Google BigQuery Tutorial: The Complete Guide
BigQuery has become popular with marketers thanks to its ability to store and analyze data from sources like Google Analytics or Facebook Ads. The aim of this article is to provide a comprehensive BigQuery tutorial. Here you’ll learn what Google BigQuery is, how to set it up, how to use it, and most importantly, why you should use BigQuery in the first place.
Table of Contents
What is Google BigQuery?
Google BigQuery is a fully-managed data warehouse that runs on the Google Cloud and allows users to store and analyze huge datasets.
Let’s now expand this answer with more accurate definitions.
BigQuery is a database in the broadest sense. Databases are collections of related data, and BigQuery allows you to store petabytes of data.
Cloud-based data warehouse
The official title of BigQuery is a serverless data warehouse. Data warehouses are types of data storage where you can not only store structured data from multiple sources but also analyze it. In other words, BigQuery is an analytics database you can use to run queries and get insights from your business data using built-in features like machine learning, geospatial analysis, and business intelligence.

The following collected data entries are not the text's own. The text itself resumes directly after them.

Lemma page_step_covered s e : covered s → covered (page_step s e).
Proof.
  intros C. destruct e; cbn [page_step]; try (by eapply covered_frame; [.. | exact C]).
  - unfold seen. destruct (cohort s) as [c|] eqn:Hc; [|done]. destruct (existsb _ _); [|done].
    intros c' m [= <-] Hm. by apply (C c m).
  - unfold handleSaveStartDate. destruct (editStartDate _); by eapply covered_frame; [.. | exact C].
  - unfold handleSaveStatus, updateCohortStatus. destruct (cohort s) as [c|] eqn:Hc; [|done].
    destruct (eqs _ _); [done|]. destruct (final_status _); by eapply covered_frame; [.. | exact C].
  - unfold confirm_status, updateCohortStatus. destruct (statusPendingConfirmation s); [|done].
    destruct (cohort s) as [c|] eqn:Hc; [destruct (eqs _ _)|]; by eapply covered_frame; [.. | exact C].
  - unfold handleAddStudent. destruct (negb _); by eapply covered_frame; [.. | exact C].
  - apply covered_forms; [|done|done]. intros. by apply insert_some.
  - apply covered_forms; [done| |done]. intros. by apply insert_some.
  - unfold saveModuleConfiguration. destruct (forms _ !! _); by eapply covered_frame; [.. | exact C].
  - unfold saveOfficeHour. destruct (negb _ || _); [by eapply covered_frame; [.. | exact C]|].
    destruct (editingOfficeHourId s) as [i|]; [destruct (i =? 0)|]; by eapply covered_frame; [.. | exact C].
  - unfold handleAddModule. destruct (cohort s) eqn:Hc; [|done].
    destruct (negb _); by eapply covered_frame; [.. | exact C].
  - by apply answer_covered.
Qed.

Lemma run_covered hour es : covered (run_page es (opened_page hour)).
Proof.
  unfold run_page. induction es as [|e es IH] using rev_ind; [done|]. rewrite fold_left_app.
  by apply page_step_covered.
Qed.

Definition WAITING (s : Page) : nat := length (ops s).

(** Saving the configuration of a module. For a module that is shown the request carries
    what its form has; the windows are sent after it was accepted, as they were edited when
    save was pressed; a refusal of the access changes nothing that is edited; and when the
    windows are refused, the edits are back in the form although the cohort was reloaded. *)
Theorem module_configuration_saved (hour h1 h2 h3 : Z) (es : list event_) (c : Cohort) (m : Module_)
    (e : str) (r1 : Reply) (c' : Cohort) :
  let s := run_page es (opened_page hour) in
  cohort s = Some c → m ∈ modules c → (∀ e, r1 ≠ Failed e) →
  ∃ f w, forms (drafts s) !! m_id m = Some f ∧ submissionWindows (drafts s) !! m_id m = Some w
    ∧ let s1 := saveModuleConfiguration (m_id m) s in
      let i := WAITING s in
      requests s1 = requests s ++ [UpdateAccess (access_payload (m_id m) f)]
      ∧ drafts (answer i h1 (Failed e) s1) = drafts s
      ∧ let s2 := answer i h1 r1 s1 in
        requests s2 = requests s1 ++ [UpdateWindows (m_id m) (windows_payload w)]
        ∧ let s3 := answer i h2 (Failed e) s2 in
          let s4 := answer i h3 (GaveCohort (Some c')) s3 in
          submissionWindows (drafts s4) !! m_id m = Some w
          ∧ savingModuleId (flags s4) = None ∧ message s4 = WINDOWS_FAILED
          ∧ ops s4 = ops s.
Proof.
  intros s Hc Hm Hr. destruct (run_covered hour es c m Hc Hm) as [[f Hf] [w Hw]].
  fold s in Hf, Hw. exists f, w. split_and!; [done|done|]. unfold saveModuleConfiguration. rewrite Hf, Hw.
  cbn zeta. set (s1 := ask _ _ _). assert (I : ∀ l (x : Op), (l ++ [x]) !! length l = Some x).
  { intros l x. by rewrite lookup_app_r, Nat.sub_diag. }
  assert (O1 : ops s1 !! WAITING s = Some (OAccess (m_id m) w (module_name (m_id m) s))) by apply I.
  split; [done|]. split; [unfold answer; by rewrite O1|].
  set (s2 := answer _ h1 r1 s1).
  assert (E2 : s2 = ask_next (WAITING s) (UpdateWindows (m_id m) (windows_payload w))
                      (OWindows (m_id m) (Some (w, module_name (m_id m) s))) s1).
  { unfold s2, answer. rewrite O1. cbn [default]. destruct r1; [by destruct (Hr e0)|done|done]. }
  rewrite E2. split; [done|].
  assert (U : ∀ l (x y : Op), <[length l := y]> (l ++ [x]) = l ++ [y]).
  { intros l x y. rewrite insert_app_r_alt by done. by rewrite Nat.sub_diag. }
  set (s2' := ask_next _ _ _ s1). set (n := module_name (m_id m) s) in *.
  assert (O2 : ops s2' = ops s ++ [OWindows (m_id m) (Some (w, n))]) by apply U.
  set (s3 := answer _ h2 _ s2').
  assert (E3 : s3 = reload_then (WAITING s) (ThenKeepWindows (m_id m) w) s2').
  { unfold s3, answer. rewrite O2. unfold WAITING. by rewrite I. }
  assert (O3 : ops s3 = ops s ++ [OReload (ThenKeepWindows (m_id m) w)]).
  { rewrite E3. unfold reload_then, ask_next. cbn [ops set_ops]. rewrite O2. apply U. }
  clearbody s3. unfold answer. rewrite O3. unfold WAITING. rewrite I. cbn. rewrite lookup_insert_eq, O3.
  split_and!; try done. clear. induction (ops s) as [|x l IH]; [done|]. cbn. by f_equal.
Qed.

And to get insights from data coming from diverse sources, you need a data pipeline to transfer your data safely to BigQuery. When designing Whatagraph’s data transfer feature, we had two types of users in mind:
- Small non-tech teams
- Marketing agencies that handle hundreds of clients, each with their own data stacks
In both cases, teams needed an automated solution that allows them to quickly and effortlessly load data from multiple sources to Google BigQuery.

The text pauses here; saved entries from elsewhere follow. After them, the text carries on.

(* ===== verification/RecordingLibrary.v ===== *)
(** * The recordings of a cohort (web)

    [web/src/components/admin/RecordingUploadManager.tsx]: the files that were chosen, their
    titles, and the uploads they become in the queue of [UploadQueue]; the recordings that
    are there, edited and deleted.

    [accepted], [launched] and [dropped] record what became of the files that were chosen. *)

From S2P Require Import Prelude.
From S2P Require Import Keyed.
From S2P Require Import Upload.
From S2P Require Import UploadQueue.
From S2P Require Import Url.

Record File := { f_name : str; f_size : Z; f_type : str }.

(** [crypto.randomUUID()] gives identifiers that are compared only: integers. *)
Record RecordingDraft := {
  d_id : Z; d_file : File; d_title : str; d_description : str; d_recordedDate : str; d_error : option str;
}.

Record S3Recording := {
  rec_id : Z; rec_title : str; rec_description : option str; rec_date : option str;
  duration_display : option str; file_size_display : str;
}.

Record ExternalRecording := { e_title : str; e_url : str; e_date : option str; e_description : option str }.

Record EditForm := { editingId : option Z; editTitle : str; editDescription : str; editDate : str; savingEdit : bool }.

Inductive Request :=
| GetRecordings
| DeleteRecording (i : Z)
| UpdateRecording (i : Z) (title description : str) (date : option str).

Record Manager := {
  recordings : list S3Recording; loading : bool; showUploadForm : bool;
  uploadDrafts : list RecordingDraft; error : option str; statusMessage : option str;
  edit : EditForm;
  confirming : list Z;                         (* deletions that are being asked about *)
  queue : UploadQueue.State;
  requests : list Request;
  accepted : list Z; launched : list (Z * RecordingDraft); dropped : list Z;
}.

We removed all the coding on the user side, so you can now complete the data transfer process with a few clicks.
Columnar storage system
BigQuery features a columnar storage system that supports nested and repeated columns as semi-structured data. This is mostly a technical definition that will appeal to data-savvy professionals.
This is the most basic definition of BigQuery. BigQuery combines the features of both spreadsheet software like Google Sheets, and a database management system like MySQL.

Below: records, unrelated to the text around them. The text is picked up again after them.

(* ===== verification/ContentManagement.v ===== *)
(** * The curriculum studio (web)

    [web/src/pages/admin/ContentManagement.tsx] with its two dialogs ([NewExerciseModal.tsx],
    [NewModuleModal.tsx]) and [web/src/lib/scheduleConstants.ts]: how the exercises of a
    module are laid out over weeks and days, where a new exercise goes, and the handlers of
    the page, which run up to their next [await], kept in [ops]; [answer] goes on. *)

From S2P Require Import Prelude.
From S2P Require Import Keyed.
From S2P Require Import Json.
From S2P Require Import CodeRunner.
From S2P Require Import ContentBlock.

Import CodeRunner.Config.

(** ** Data *)

Record Lesson := {
  l_id : Z; l_title : str; lesson_type : str; position : Z; release_day : Z;
  submission_type : option str; content_blocks_count : Z; archived_at : option str;
}.

Record Module_ := {
  m_id : Z; m_curriculum : option Z; m_name : str; m_type : str; m_position : Z;
  schedule_days : str; scheduled_day_names : list str; week_count : Z; lessons : list Lesson;
}.

Record Curriculum := { c_id : Z; c_name : str; c_status : str; c_modules : list Module_ }.

(** ** Schedules *)

Definition SCHEDULE_DAY_INDICES (s : str) : option (list Z) :=
  if eqs s (js "weekdays") then Some [0; 1; 2; 3; 4]
  else if eqs s (js "weekdays_sat") then Some [0; 1; 2; 3; 4; 5]
  else if eqs s (js "mwf") then Some [0; 2; 4]
  else if eqs s (js "tth") then Some [1; 3]
  else if eqs s (js "daily") then Some [0; 1; 2; 3; 4; 5; 6]
  else None.

Definition scheduleIndices (s : str) : list Z := default [0; 1; 2; 3; 4] (SCHEDULE_DAY_INDICES s).

(** ** The weeks of a module *)

Definition archived (l : Lesson) : bool := match archived_at l with Some (_ :: _) => true | _ => false end.
Definition activeLessons (m : Module_) : list Lesson := List.filter (λ l, negb (archived l)) (lessons m).
Definition archivedLessons (m : Module_) : list Lesson := List.filter archived (lessons m).

(** [groups[lesson.release_day].push(lesson)] *)
Definition add_to_day (g : gmap Z (list Lesson)) (l : Lesson) : gmap Z (list Lesson) :=
  <[release_day l := default [] (g !! release_day l) ++ [l]]> g.
Definition groupLessonsByDay (l : list Lesson) : gmap Z (list Lesson) := fold_left add_to_day l ∅.

Definition week_of (l : Lesson) : Z := release_day l / 7 + 1.

(** [Set.add]: the order of insertion, each value once. *)
Definition set_add (s : list Z) (x : Z) : list Z := if has s x then s else s ++ [x].

Definition weekNumbers (maxExtraWeek : Z) (m : Module_) : list Z :=
  let weeks := fold_left set_add (map week_of (activeLessons m)) [] in
  js_sort (λ a b, a - b) (if 0 <? maxExtraWeek then set_add weeks maxExtraWeek else weeks).

Record Day := { dayIdx : Z; releaseDay : Z; exercises : list Lesson }.

Definition daysInActiveWeek (activeWeek : Z) (m : Module_) : list Day :=
  let byDay := groupLessonsByDay (activeLessons m) in
  map (λ i, let d := (activeWeek - 1) * 7 + i in
            {| dayIdx := i; releaseDay := d; exercises := default [] (byDay !! d) |})
    (scheduleIndices (schedule_days m)).

(** [exercises.sort((a, b) => a.position - b.position)] *)
Definition shown_exercises (d : Day) : list Lesson := js_sort (λ a b, position a - position b) (exercises d).

(** ** Where a new exercise goes *)

Definition last_day (l : list Lesson) : Z :=
  match l with [] => -1 | x :: r => fold_left Z.max (map release_day r) (release_day x) end.

Fixpoint index_of (x : Z) (l : list Z) : option nat :=
  match l with
  | [] => None
  | y :: r => if x =? y then Some 0%nat else S <$> index_of x r
  end.

(** The button for a new exercise; [%] keeps the sign of the dividend. *)
Definition next_slot (m : Module_) : Z * Z :=
  let si := scheduleIndices (schedule_days m) in
  let first := default 0 (si !! 0%nat) in
  let lastDay := last_day (activeLessons m) in
  let lastWeek := lastDay / 7 + 1 in
  if lastDay <? 0 then (1, first)
  else match index_of (Z.rem lastDay 7) si with
       | Some pos => if decide (pos < length si - 1)%nat then (lastWeek, default 0 (si !! S pos))
                     else (lastWeek + 1, first)
       | None => (lastWeek + 1, first)
       end.

(** ** The dialog for an exercise *)

Record S3Video := { v_key : str; v_type : str; v_size : Z }.

Record ExerciseForm := {
  title : str; week : Z; dayIndex : Z; videoUrl : str; instructions : str; solution : str;
  s3Video : option S3Video; uploadId : option Z; filename : str; submissionType : str;
  runnerConfig : CodeRunnerConfig; validationError : str;
}.

Definition open_form (defaultWeek defaultDayIndex : Z) : ExerciseForm := {|
  title := []; week := defaultWeek; dayIndex := defaultDayIndex; videoUrl := []; instructions := [];
  solution := []; s3Video := None; uploadId := None; filename := [];
  submissionType := js "manual_complete";
  runnerConfig := {| enabled := false; language := JStr (js "ruby") |}; validationError := [] |}.

Record ExercisePayload := {
  p_title : str; p_release_day : Z; p_video_url : option str; p_instructions : option str;
  p_solution : option str; p_filename : option str; p_requires : bool; p_submission_type : str;
  p_config : json; p_video : option S3Video;
}.

Definition form_release_day (f : ExerciseForm) : Z := (week f - 1) * 7 + dayIndex f.

Definition weekOptions (weekCount : Z) (f : ExerciseForm) : list Z :=
  seqZ 1 (Z.max (Z.max (weekCount + 2) (week f + 1)) 12).

Definition set_validation (e : str) (f : ExerciseForm) : ExerciseForm := {|
  title := title f; week := week f; dayIndex := dayIndex f; videoUrl := videoUrl f;
  instructions := instructions f; solution := solution f; s3Video := s3Video f; uploadId := uploadId f;
  filename := filename f; submissionType := submissionType f; runnerConfig := runnerConfig f;
  validationError := e |}.

Definition TITLE_REQUIRED : str := js "Title is required".
Definition CONTENT_REQUIRED : str := js "Please provide a video, exercise instructions, or both".

(** The runner a submission gets: what was chosen, or the language of the file; only text
    submissions run code. *)
Definition submission_runner (f : ExerciseForm) : CodeRunnerConfig :=
  let detected := codeRunnerLanguageFromEditor (detectLanguage (Some (filename f)) None) in
  let l := if enabled (runnerConfig f) then language (runnerConfig f)
           else match detected with
                | Some x => JStr (language_name x) | None => language (runnerConfig f) end in
  {| enabled := if eqs (submissionType f) (js "text_submission") then enabled (runnerConfig f) else false;
     language := l |}.

(** [handleSubmit]: what is refused, or what [onCreate] gets and the upload to attach. *)
Definition handleSubmit (f : ExerciseForm) : ExerciseForm + ExercisePayload * option Z :=
  if negb (truthy (trim (title f))) then inl (set_validation TITLE_REQUIRED f)
  else if negb (truthy (trim (videoUrl f))) && negb (truthy (trim (instructions f)))
          && negb (bool_decide (is_Some (s3Video f)))
  then inl (set_validation CONTENT_REQUIRED f)
  else inr ({| p_title := trim (title f); p_release_day := form_release_day f;
               p_video_url := or_undefined (trim (videoUrl f));
               p_instructions := or_undefined (trim (instructions f));
               p_solution := or_undefined (trim (solution f));
               p_filename := or_undefined (trim (filename f));
               p_requires := negb (eqs (submissionType f) (js "manual_complete"));
               p_submission_type := submissionType f;
               p_config := buildSubmissionConfigWithRunner None (submission_runner f);
               p_video := s3Video f |}, uploadId f).

Definition handleSubmissionTypeChange (nextType : str) (f : ExerciseForm) : ExerciseForm := {|
  title := title f; week := week f; dayIndex := dayIndex f; videoUrl := videoUrl f;
  instructions := instructions f; solution := solution f; s3Video := s3Video f; uploadId := uploadId f;
  filename := filename f; submissionType := nextType;
  runnerConfig := if eqs nextType (js "text_submission") then runnerConfig f
                  else {| enabled := false; language := language (runnerConfig f) |};
  validationError := validationError f |}.

(** ** The dialog for a module *)

Record ModulePayload := {
  q_name : str; q_type : str; q_position : Z; q_day_offset : Z; q_total_days : Z; q_schedule : str;
}.

Definition NAME_REQUIRED : str := js "Name is required".

Definition submit_module (name type schedule : str) (defaultPosition : Z) : str + ModulePayload :=
  if truthy (trim name)
  then inr {| q_name := trim name; q_type := type; q_position := defaultPosition; q_day_offset := 0;
              q_total_days := 0; q_schedule := schedule |}
  else inl NAME_REQUIRED.

(** ** The page *)

Record ExerciseModal := {
  x_moduleId : Z; x_moduleName : str; x_curriculumId : Z; x_scheduleDays : str; x_weekCount : Z;
  x_defaultWeek : Z; x_defaultDayIndex : Z;
}.

Inductive Request :=
| GetCurricula
| GetCurriculum (i : Z)
| UpdateModule (i : Z) (schedule : str)
| RestoreLesson (i : Z)
| CreateExercise (m : Z) (p : ExercisePayload)
| CreateModule (curriculum : Z) (p : ModulePayload).

(** What follows [await loadCurricula()]. *)
Inductive After := ThenNothing | ThenRestored (t : str) | ThenExercise (t : str) | ThenModule (t : str).

Inductive Op :=
| OList (k : After)
| ODetails (l : list Curriculum) (k : After)
| OSchedule (m : Module_) (s : str)
| ORestore (t : str)
| OExercise (p : ExercisePayload) (upload : option Z)
| OModule (p : ModulePayload).

Record Page := {
  curricula : list Curriculum; loading : bool; expandedModules : list Z;
  activeWeekTab : gmap Z Z; extraWeeks : gmap Z Z;
  exerciseModal : option ExerciseModal; newModuleModal : option (Z * Z);
  exerciseSaving : bool; moduleSaving : bool; scheduleSavingId : option Z; restoringLessonId : option Z;
  exerciseCreateError : str; moduleCreateError : str;
  attached : list (Z * option Z * str * str);    (* calls of [attachUpload] *)
  toasts : list (bool * str);                     (* success or error *)
  ops : list Op; requests : list Request;
}.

BigQuery allows you to collaborate with partners, analysts, or other stakeholders in a familiar spreadsheet interface but also to retrieve information from structured datasets.
How to set up BigQuery?
A big selling point of BigQuery is that it is a cloud service. You don’t have to install any software and worry about compatibility or updates. Google handles the infrastructure, and you only need to set up BigQuery.
Step 1: Open the Google Cloud Platform
If this is a first-time visit, you need to select your country and agree to the Terms of Service.
Step 2: Go to BigQuery
You can find it either through the search bar or by selecting it manually in the left menu.
This is how BigQuery looks when you open it for the first time.
Step 3: Create a project
Click the Create Project button to start. Name your project, choose an organization, if needed, and click Create.
You’ll get an official welcome window to BigQuery.
What is the BigQuery Sandbox?
BigQuery Sandbox is a BigQuery initiative that allows you to explore the capabilities of this data warehouse at no cost, to determine whether BigQuery fits your needs.
Once you start a BigQuery project, you’ll see two messages at the top of the BigQuery console:
1. Sandbox: Set up billing to upgrade to the full BigQuery experience.
2. Your free trial is waiting: activate now to get a $300 credit to explore Google Cloud products.
Sandbox is a free account option that doesn’t require entering payment information. The sandbox gives you 10 GB of active storage and 1 TB of processed query data per month.
With your sandbox account, your tables expire in 60 days.
The second banner offers you to activate a free trial. The difference from the sandbox is that once you activate the trial, you’ll need to enter your payment details. Do it, and you get $300 of cloud credits for free.
For now, you can dismiss both options, because, in this tutorial, we’ll only be using the sandbox option.
How to use Google BigQuery?
Create a data set
First, we’re going to add some data into BigQuery to see how it works.
1. Click the project you want and then Create Dataset.
2. Assign a Dataset ID. You can enter letters and numbers. If needed, you can select the Data location as well as a table expiration (no longer than 60 days in the sandbox) and encryption. You’ve created a new dataset. Find it by clicking the Expand node button next to your project name.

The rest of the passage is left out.